On a final project in an introductory statistics​ class, a student reports a​ 95% confidence interval for the average cost of a haircut to be​ ($5.50,$65.00).

There is​ 95% confidence that the population mean is between these two numbers.

Describe how the​ shape, center, and spread of t​-models change as the number of degrees of freedom increases.

Shape becomes closer to​ Normal, center does not​ change, spread becomes narrower.

A sample of 20 CEOs shows total annual compensations ranging from a minimum of​ $0.1 to ​$65.97 million. The average for these 20 CEOs is ​$17.463 million. The histogram is shown to the right. Based on these​ data, a computer program found that a​ 95% confidence interval for the mean annual compensation of all CEOs is ​(negative 6.29​,41.21​) ​$M. Why should you be hesitant to trust this confidence​ interval?

The assumptions and conditions for a​ t-interval are not met.
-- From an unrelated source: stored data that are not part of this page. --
Lemma upd1_cases from to m :
  (source_ m = from /\ upd1 from to m = SetSource m to) \/
  (source_ m <> from /\ upd1 from to m = m).
Proof. unfold upd1, Equals. destruct (Z.eqb_spec (source_ m) from); auto. Qed.

Lemma slots_lookup s ms ps S k m :
  slots s ms ps S -> ms !! k = Some m ->
  exists d, D !! k = Some d /\ loc_ok d /\ IsConstant d = false /\ slot_ok s ps S k m d.
Proof.
  intros [Hlen Hs] Hm.
  destruct (lookup_lt_is_Some_2 D k) as [d Hd]; [rewrite <- Hlen; by eapply lookup_lt_Some|].
  destruct (D_lookup_ok k d Hd). eauto 10.
Qed.

Lemma reads_lookup ms l k m : reads ms l = false -> ms !! k = Some m -> source_ m <> l.
Proof. intros Hr Hm. apply (proj1 (reads_false ms l) Hr). by apply list_elem_of_lookup_2 in Hm. Qed.

(** Some moves from [from] now read [to] instead. *)
Definition redirected (from to : Location) (ms ms' : list MoveOperands) : Prop :=
  length ms' = length ms /\
  forall j m', ms' !! j = Some m' ->
    exists m, ms !! j = Some m /\ (m' = m \/ (source_ m = from /\ m' = SetSource m to)).

Lemma redirected_refl from to ms : redirected from to ms ms.
Proof. split; eauto. Qed.

Lemma upd_redirected from to ms : redirected from to ms (upd from to ms).
Proof.
  split; [apply length_map|]. intros j m' Hj. apply upd_lookup in Hj as (m & Hm & ->).
  exists m. split; [done|]. destruct (upd1_cases from to m) as [[? ->]|[? ->]]; auto.
Qed.

(** Emitting [source -> to] for the unstarted move [k], where nothing reads [to]
    and [to] is not a finished destination, keeps every slot, if [to] is the
    move's own destination or a pending move takes over. *)
Lemma slots_emit s ms ms' ps ps' S k m d to :
  slots s ms ps S -> ms !! k = Some m -> D !! k = Some d -> loc_ok (source_ m) -> k ∉ S ->
  loc_ok to -> reads ms to = false ->
  (forall j, D !! j = Some to -> (j ∉ S) /\ exists mj, ms !! j = Some mj /\ ~ gone mj) ->
  (forall p, p ∈ ps -> p ∈ ps') ->
  to = d \/ (exists p, p ∈ ps' /\ destination_ p = d) ->
  redirected (source_ m) to (<[k := Eliminate m]> ms) ms' ->
  slots (exec_move clobber s (source_ m, to)) ms' ps' S.
Proof.
  intros Hs Hm Hd Hx HkS Hto Hr Hlive Hps Hend [Hlen' Hred]. pose proof (loc_valid _ Hx) as Hx0.
  split; [rewrite Hlen', length_insert; apply Hs|].
  intros j m' dj Hj Hdj. apply Hred in Hj as (mj & Hj & Hm').
  destruct (D_lookup_ok j dj Hdj) as [Hok _].
  destruct (decide (j = k)) as [->|Hjk].
  - rewrite list_lookup_insert_eq in Hj by (by eapply lookup_lt_Some).
    injection Hj as <-. destruct Hm' as [->|[E _]]; [|by destruct Hx0]. left. repeat split; try done.
    assert (dj = d) as -> by congruence. destruct Hend as [->|?]; [left|by right].
    rewrite exec_move_ok, decide_True by done.
    destruct (proj2 Hs k m d Hm Hd) as [(Hg & _)|(_ & Hv & _)]; [by destruct (gone_live m)|done].
  - rewrite list_lookup_insert_ne in Hj by done.
    destruct (proj2 Hs j mj dj Hj Hdj) as [(Hg & HjS & Hdone)|(Hsrc & Hv & Hin & Hout)].
    + left. destruct Hm' as [->|[E _]]; [|destruct Hg; congruence].
      repeat split; try apply Hg; try done.
      destruct Hdone as [Hdone|(p & Hp & ?)]; [left|right; eauto].
      rewrite exec_move_ok by done. case_decide; [|done]. subst to.
      destruct (Hlive j Hdj) as (_ & mj' & Hj' & Hng). congruence.
    + right. destruct Hm' as [->|[E ->]]; cbn [SetSource source_ destination_].
      * rewrite exec_move_ok, decide_False by (done || by eapply reads_lookup). done.
      * rewrite exec_move_ok, decide_True by done. split; [done|]. split; [congruence|].
        split; [|done]. intros HjS. split; [by apply Hin|]. intros ->. by apply (Hlive j Hdj).
Qed.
The distribution has a large outlier that is pulling the mean higher.

A nutrition lab tested 40 hot dogs to see if their mean sodium content was less than the​ 325-mg upper limit set by regulations for​ "reduced sodium" franks. A​ 90% confidence interval estimated the mean sodium content for this kind of hot dog at 317.2 mg to 326.8 mg. Given​ this, what would you tell the lab about whether the hot dogs satisfy the​ regulation?

The confidence interval contains the​ 325-mg limit.​ Therefore, the lab should conclude that the hot dogs do not satisfy the regulation.

A biology class conducts a bird count every week during the semester. Using the number of species counted each​ week, a student finds a​ 95% confidence interval of​ (16.34,18.69) for the mean number of species counted. Knowing that species have to be whole​ numbers, the student reports that​ 95% of the bird counts saw​ 16, 17, or 18 species. Comment on the​ student's report.

The confidence interval only estimates the population mean species counted. The population mean number of species counted does not have to be a whole number.

Which of the following is not a condition to check to estimate the mean of a​ population?

There are at least 10 successes and 10 failures in the sample.

Livestock are given a special feed supplement to see if it will promote weight gain. Researchers report that the 77 cows studied gained an average of 56​ pounds, and that a​ 95% confidence interval for the mean weight gain this supplement produces has a margin of error of plus or minus11 pounds. Some students wrote the following conclusions. Did anyone interpret the interval​ correctly? Explain any misinterpretations.

a) 95% of the cows studied gained between 45 and 67 pounds. The interpretation is incorrect. The confidence interval is for the population​ mean, not the individual cows in the study. ​b) One is​ 95% sure that a cow fed this supplement will gain between 45 and 67 pounds. The interpretation is incorrect. The confidence interval is not for individual cows. c) One is​ 95% sure that the average weight gain among the cows in this study was between 45 and 67 pounds. The interpretation is incorrect. One knows the average weight gain in this study was 56 pounds. ​d) The average weight gain of cows fed this supplement will be between 45 and 67 pounds​ 95% of the time. The interpretation is incorrect. The average weight gain of all cows does not vary. It is a constant value which the confidence interval estimates. ​e) If this supplement is tested on another sample of​ cows, there is a​ 95% chance that their average weight gain will be between 45 and 67 pounds. The interpretation is incorrect. There is a​ 95% chance that another sample will have its average weight gain within two standard deviations of the true mean.

A company announced a​ "1000 Chips​ Trial," claiming that every​ 18-ounce bag of its cookies contained at least 1000 chocolate chips. Students purchased random bags of cookies from different stores and counted the number of chips in each bag. Some of the data is shown below. 1019 1144 1179 1292 1291 1288 1226 1374 1317 1440

a) Check the assumptions and conditions for inference. The data are from a random​ sample, so one can assume that they are independent. Evaluate the histogram. The histogram is roughly unimodal and​ symmetric, with no​ outliers, so one can assume that the data come from a population that follows a Normal model. b)What does this evidence say about the​ company's claim? Because the confidence interval is entirely above​ 1000, the mean number of chips per bag is likely more than 1000.​ However, the Normal model predicts that a small amount of individual bags will have fewer than 1000 chips.

A grocery​ store's receipts show that Sunday customer purchases have a skewed distribution with a mean of ​$33 and a standard deviation of ​$23. Suppose the store had 293 customers this Sunday.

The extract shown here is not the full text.